NB d'entrée de jeu : Si le terme de film interactif peut vous sembler impropre, préférez-lui ici celui d'expérience vidéo à dimension ludo-interactive très limitée (plus de précisions dans le corps du texte ci-dessous).


What Remains of Edith Finch jouit d'une très belle réputation mettant en avant son originalité, sa mise en scène, et surtout son aspect marquant en dépit du peu de temps qu'il vous faudra pour le terminer (entre 2 et 3 heures).


Je me décide donc à en faire l'acquisition et à y consacrer une soirée, enthousiaste de découvrir cette histoire (je me suis à peine renseigné dessus pour éviter de me la gâcher).


Sans trop en dévoiler donc, voici un court topo pour ceux du fond qui débarquent : nous incarnons dans ce jeu... Edith Finch, qui va nous faire explorer (en vue à la première personne pour plus d'immersion) la maison d'enfance de sa famille. Cela sera l'occasion d'en apprendre plus sur les différents membres de la famille Finch, et... je n'en dis pas plus pour éviter de vous gâcher la surprise.


WRoEF fonctionne très bien au niveau de sa mise en scène. Les différentes "histoires dans l'histoire" sont vachement bien réalisées avec de très bonnes idées dans la manière dont elles sont abordées.

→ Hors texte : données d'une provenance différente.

Lemma csi_byte_wf ch c : wf c -> hazard c ch = false -> asks_echoed c ch = false ->
  match state c with CSI | CSI_Q | CSI_X | CSI_I => True | _ => False end -> wp (csi_byte ch c) wf.
Proof.
  intros W H He Hs. unfold csi_byte. destruct (_ || _).
  - eapply wp_bind_mono; [by apply csi_wf|]. intros. simpl. auto with console.
  - unfold into_esc_buf. destruct (_ >=? _); simpl; auto with console.
Qed.

Lemma console_write_char_wf c ch : wf c -> hazard c ch = false -> asks_echoed c ch = false ->
  wp (console_write_char c ch) wf.
Proof.
  intros W H He. unfold console_write_char. destruct (ch =? 0); [done|].
  destruct (is_normal (state c) && negb (ch =? 27)) eqn:E.
  - unfold hazard in H. destruct (state c) eqn:Es; try done. simpl in E. rewrite E in H.
    eapply wp_mono; [by apply write_char_wf|]. by intros ? [].
  - eapply wp_bind_mono with (P := wf); [|intros; simpl; auto with console]. clear E.
    assert (Hb : match state c with CSI | CSI_Q | CSI_X | CSI_I => True | _ => False end ->
                 wp (csi_byte ch c) wf) by (intros; by apply csi_byte_wf).
    unfold sequence_byte. destruct (state c);
      repeat match goal with |- context [if ?b then _ else _] => destruct b end; cbn [wp];
      auto using escape_wf with console.
Qed.

Lemma console_write_ok c buf : wf c -> careful c buf = true ->
  if stuck c buf then console_write c buf = Hang else wp (console_write c buf) wf.
Proof.
  revert c. induction buf as [|ch buf IH]; intros c W H; [done|]. simpl in *.
  apply andb_true_iff in H as [H1 H2]. apply negb_true_iff in H1.
  destruct (asks_echoed c ch) eqn:He; simpl; [by rewrite asked_hangs|].
  pose proof (console_write_char_wf c ch W H1 He) as H3.
  destruct (console_write_char c ch) as [c'| |]; simpl in *; [|done..].
  exact (IH _ H3 H2).
Qed.
Lemma receive_erase {D} (write : D -> list Z -> D * Z) d y c : ready y ->
  signal_of (tios y) c = None -> map_input (tios y) c = Some c ->
  has (c_lflag (tios y)) ICANON && (c =? cc (tios y) VERASE) = true ->
  exists d' rb, tty_receive_c write d y c = (d', set_read_buf rb y, [], 0) /\
    contents rb = removelast (contents (read_buf y)) /\
    RingBuffer.size rb = RingBuffer.size (read_buf y) /\ ready (set_read_buf rb y).
Proof.
  intros Y Hs Hm He. unfold tty_receive_c. pose proof (rd_count _ Y).
  replace (count y =? 0) with false by (symmetry; lia). rewrite Hs, Hm, He.
  destruct (contents (read_buf y)) as [|b l _] eqn:E using rev_ind.
  - rewrite pop_empty by (done || apply Y). exists (echo_c write (tios y) c (-1) d), (read_buf y). split; [done|]. rewrite set_read_buf_self.
    by rewrite E.
  - pose proof (pop_last (read_buf y) l b (rd_valid _ Y) E) as P.
    destruct (ring_buffer_pop (read_buf y)) as [rb p]. destruct P as (_ & E' & V & S).
    eexists _, rb. split; [reflexivity|]. split_and!; try done.
    + by rewrite removelast_last.
    + split; try done; try apply Y. simpl. rewrite E'. pose proof (rd_bytes _ Y) as F. rewrite E in F.
      by apply Forall_app in F as [F _].
Qed.

(** Keys that the line discipline queues as they are, and the erase key. *)
Definition ordinary (t : termios) (k : Z) : Prop :=
  is_u8 k /\ signal_of t k = None /\ map_input t k = Some k /\ delim t k = false /\ k <> 13 /\ k <> cc t VERASE.
Definition eraser (t : termios) (k : Z) : Prop :=
  k = cc t VERASE /\ signal_of t k = None /\ map_input t k = Some k.

(** The line editor: what a sequence of keys makes of a line. *)
Fixpoint edit (t : termios) (line keys : list Z) : list Z :=
  match keys with
  | [] => line
  | k :: ks => edit t (if k =? cc t VERASE then removelast line else line ++ [k]) ks
  end.

Lemma removelast_zlength {A} (l : list A) : zlength (removelast l) <= zlength l.
Proof.
  unfold zlength. induction l as [|a l IH] using rev_ind; [done|]. rewrite removelast_last, length_app. lia.
Qed.

Lemma receive_keys {D} (write : D -> list Z -> D * Z) keys : forall d y, ready y ->
  has (c_lflag (tios y)) ICANON = true -> Forall (fun k => ordinary (tios y) k \/ eraser (tios y) k) keys ->
  zlength (contents (read_buf y)) + zlength keys <= RingBuffer.size (read_buf y) ->
  exists d' rb, tty_receive_s write d y keys = (d', set_read_buf rb y, []) /\ ready (set_read_buf rb y) /\
    contents rb = edit (tios y) (contents (read_buf y)) keys /\
    RingBuffer.size rb = RingBuffer.size (read_buf y) /\
    zlength (contents rb) <= zlength (contents (read_buf y)) + zlength keys.
Proof.
  induction keys as [|k ks IH]; intros d y Y Hi F L.
  - exists d, (read_buf y). rewrite set_read_buf_self. split_and!; try done. unfold zlength. simpl. lia.
  - rewrite zlength_cons in *. pose proof (zlength_nonneg ks). inversion F as [|? ? Hk F']; subst. cbn [tty_receive_s edit].
    destruct Hk as [(Hu & Hs & Hm & Hd & Hr & He)|(He & Hs & Hm)].
    + destruct (receive_push write d y k k) as (d1 & rb & E & C & R & S & Y1); try done.
      * rewrite Hi. simpl. lia.
      * unfold room. lia.
      * assert (Hw : wakes_reader (tios y) k = false).
        { unfold wakes_reader. rewrite Hi. unfold delim in Hd. lia. }
        rewrite Hw in E. rewrite E.
        destruct (IH d1 (set_read_buf rb y) Y1 Hi F') as (d2 & rb2 & E2 & Y2 & C2 & S2 & L2).
        { simpl. rewrite C, S, zlength_app. change (zlength [k]) with 1. lia. }
        rewrite E2. exists d2, rb2. simpl in C2, S2, L2 |- *. split_and!; try done.
        -- rewrite C2, C. by replace (k =? cc (tios y) VERASE) with false by (symmetry; lia).
        -- congruence.
        -- rewrite C, zlength_app in L2. change (zlength [k]) with 1 in L2. lia.
    + destruct (receive_erase write d y k) as (d1 & rb & E & C & S & Y1); try done.
      { rewrite Hi, He. simpl. lia. }
      rewrite E. pose proof (removelast_zlength (contents (read_buf y))).
      destruct (IH d1 (set_read_buf rb y) Y1 Hi F') as (d2 & rb2 & E2 & Y2 & C2 & S2 & L2).
      { simpl. rewrite C, S. lia. }
      rewrite E2. exists d2, rb2. simpl in C2, S2, L2 |- *. split_and!; try done.
      * rewrite C2, C. by replace (k =? cc (tios y) VERASE) with true by (symmetry; lia).
      * congruence.
      * rewrite C in L2. lia.
Qed.

Lemma edit_plain t keys : forall line, Forall (fun k => ordinary t k \/ eraser t k) keys ->
  forallb (fun x => negb (delim t x)) line = true -> forallb (fun x => negb (delim t x)) (edit t line keys) = true.
Proof.
  induction keys as [|k ks IH]; intros line F L; [done|]. inversion F as [|? ? Hk F']; subst. simpl.
  apply IH; [done|]. destruct (Z.eqb_spec k (cc t VERASE)) as [E|E].
  - destruct line as [|b l _] using rev_ind; [done|]. rewrite removelast_last. rewrite forallb_app in L.
    by apply andb_true_iff in L as [L _].
  - rewrite forallb_app, L. simpl. destruct Hk as [(_ & _ & _ & Hd & _)|[He _]]; [by rewrite Hd|done].
Qed.

Lemma receive_s_app {D} (write : D -> list Z -> D * Z) a b : forall d y,
  tty_receive_s write d y (a ++ b) =
    let '(d1, y1, e1) := tty_receive_s write d y a in
    let '(d2, y2, e2) := tty_receive_s write d1 y1 b in (d2, y2, e1 ++ e2).
Proof.
  induction a as [|c a IH]; intros d y; simpl.
  - by destruct (tty_receive_s write d y b) as [[? ?] ?].
  - destruct (tty_receive_c write d y c) as [[[d1 y1] e1] r1]. rewrite IH.
    destruct (tty_receive_s write d1 y1 a) as [[d2 y2] e2].
    destruct (tty_receive_s write d2 y2 b) as [[d3 y3] e3]. by rewrite app_assoc.
Qed.

(** ** Output *)

Section output.
Context {D : Type} (write : D -> list Z -> D * Z) (inv : D -> Prop) (sent : D -> list Z).

(** A driver, in the states of its invariant, takes a prefix of what it is given,
    or fails and takes nothing. *)
Definition driver_ok : Prop := forall d l, inv d -> let '(d', n) := write d l in
  inv d' /\ n <= zlength l /\ sent d' = sent d ++ take (Z.to_nat n) l.

Context (Hd : driver_ok).

Lemma write_one_spec nonblock pending i out d : inv d -> 0 <= i -> 0 < zlength out ->
  match write_one write nonblock pending i out 0 d with
  | None => False
  | Some (d', None) => inv d' /\ sent d' = sent d ++ out
  | Some (d', Some r) => inv d' /\ exists k, 0 <= k < zlength out /\ sent d' = sent d ++ take (Z.to_nat k) out /\
      match r with
      | WRet n => n = i \/ i = 0 /\ n < 0
      | WSleep i' out' done => i' = i /\ out' = out /\ done = k /\ nonblock = false
      end
  end.
Proof.
  intros I Hi Ho. unfold write_one. replace (0 <? zlength out) with true by (symmetry; lia). rewrite drop_0.
  pose proof (Hd d out I) as H. destruct (write d out) as [d' n]. destruct H as (I' & Hn & Hs).
  destruct (Z.ltb_spec n 0) as [Hneg|Hneg].
  - split; [done|]. exists 0. split; [lia|]. split; [by rewrite Hs; f_equal; destruct n|].
    destruct (Z.eqb_spec i 0); [right; lia|by left].
  - replace (n <=? zlength out - 0) with true by (symmetry; lia). rewrite Z.add_0_l.
    destruct (Z.eqb_spec n (zlength out)) as [->|Hne].
    { split; [done|]. rewrite Hs. f_equal. unfold zlength. by rewrite Nat2Z.id, firstn_all. }
    assert (K : 0 <= n < zlength out) by lia.
    destruct nonblock.
    { split; [done|]. exists n. split; [done|]. split; [done|].
      destruct (Z.eqb_spec i 0); [right; unfold EAGAIN; lia|by left]. }
    destruct ((n =? 0) && pending); (split; [done|]); exists n; (split; [done|]); (split; [done|]); [|lia || done].
    destruct (Z.eqb_spec i 0); [right; unfold ERESTARTSYS; lia|by left].
Qed.

(** Where a write of [buf] that began at byte [i] stops: [m] bytes are out, and
    [k] bytes of what the next became. *)
Definition stops (i : Z) (t : termios) (nonblock : bool) (buf sent0 sent1 : list Z) (r : write_result) : Prop :=
  exists m k, 0 <= m <= zlength buf /\ 0 <= k /\ (m = zlength buf -> k = 0) /\
    sent1 = sent0 ++ output_of t (take (Z.to_nat m) buf) ++ take (Z.to_nat k) (tty_output_char t (byte_at buf m)) /\
    match r with
    | WRet n => (n = i + m \/ i + m = 0 /\ n < 0) /\ (m = zlength buf -> n = i + m)
    | WSleep i' out done => i' = i + m /\ out = tty_output_char t (byte_at buf m) /\ done = k /\ nonblock = false /\
                            m < zlength buf /\ k < zlength out
    end.

Lemma output_char_length t c : 0 < zlength (tty_output_char t c).
Proof. unfold tty_output_char. rewrite zlength_app. pose proof (zlength_nonneg (if has (c_oflag t) OPOST && (c =? 10) && has (c_oflag t) ONLCR then [13] else [])). unfold zlength at 2. simpl. lia. Qed.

La mise en scène de ce jeu est donc sa véritable force, et elle va nous permettre de rentrer en empathie avec chacun des personnages.


Néanmoins, si la mise en scène brille, ainsi que les différentes "histoires dans l'histoire", j'ai trouvé l'ensemble du scénario plutôt convenu. Non seulement le principe de chaque histoire dans l'histoire est identique, mais qui plus est, le dénouement de l'ensemble n'est pas spécialement plus intéressant que cela. Cela reste une bonne histoire globalement, mais on est loin de la claque annoncée.

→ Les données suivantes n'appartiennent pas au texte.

(** [send_sig] under the lock of the task. *)
Definition post_sig (sig : Z) (t : task) : task :=
  if decide (state t = ZOMBIE) then t else
  let t := if (sig =? SIGKILL) || (sig =? SIGCONT)
           then set_run (if decide (state t = STOPPED) then RUNNING else state t) 0
                  (Z.ldiff (signal t) (Z.lor (sigbit SIGSTOP) (Z.lor (sigbit SIGTSTP) (Z.lor (sigbit SIGTTIN) (sigbit SIGTTOU))))) t
           else t in
  let t := if (SIGSTOP <=? sig) && (sig <=? SIGTTOU)
           then set_run (state t) (exit_code t) (Z.ldiff (signal t) (sigbit SIGCONT)) t else t in
  if (handler t sig =? SIG_IGN) && negb (sig =? SIGCHLD) then t else
  if (handler t sig =? SIG_DFL) && ((sig =? SIGCONT) || (sig =? SIGCHLD) || (sig =? SIGWINCH)) then t else
  set_run (state t) (exit_code t) (Z.lor (signal t) (sigbit sig)) t.

Definition send_sig (sig : Z) (i : Z) (s : sys) : sys * Z :=
  if bool_decide (tasks s !! i = None) || (u32 sig >? 32) then (s, - EINVAL) else
  if sig =? 0 then (s, 0) else (upd i (post_sig sig) s, 0).

(** Sending to every task that satisfies [p], in the order of the list: the
    number of successes and the last error. *)
Fixpoint send_all (l : list Z) (p : Z -> task -> bool) (sig cnt res : Z) (s : sys) : sys * Z * Z :=
  match l with
  | [] => (s, cnt, res)
  | i :: l' =>
    if match tasks s !! i with Some t => p i t | None => false end then
      let '(s, err) := send_sig sig i s in
      if negb (err =? 0) then send_all l' p sig cnt err s else send_all l' p sig (cnt + 1) res s
    else send_all l' p sig cnt res s
  end.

Les gamers assidus remarqueront pour le moment que je ne parle que de mise en scène et d'histoire, sans mentionner l'aspect ludique du titre, ou son gameplay. C'est à dessein que je fais cela, car de gameplay, vous n'en trouverez ici que des bribes, avec 2/3 éléments intéressants (via quelques histoires spécifiques) sur l'ensemble du jeu. On est bien ici dans une expérience de film interactif plutôt que de réel jeu vidéo. Ce n'est pas grave en soi, mais il me semble qu'il faut de fait juger cette œuvre comme un film plutôt que comme un jeu.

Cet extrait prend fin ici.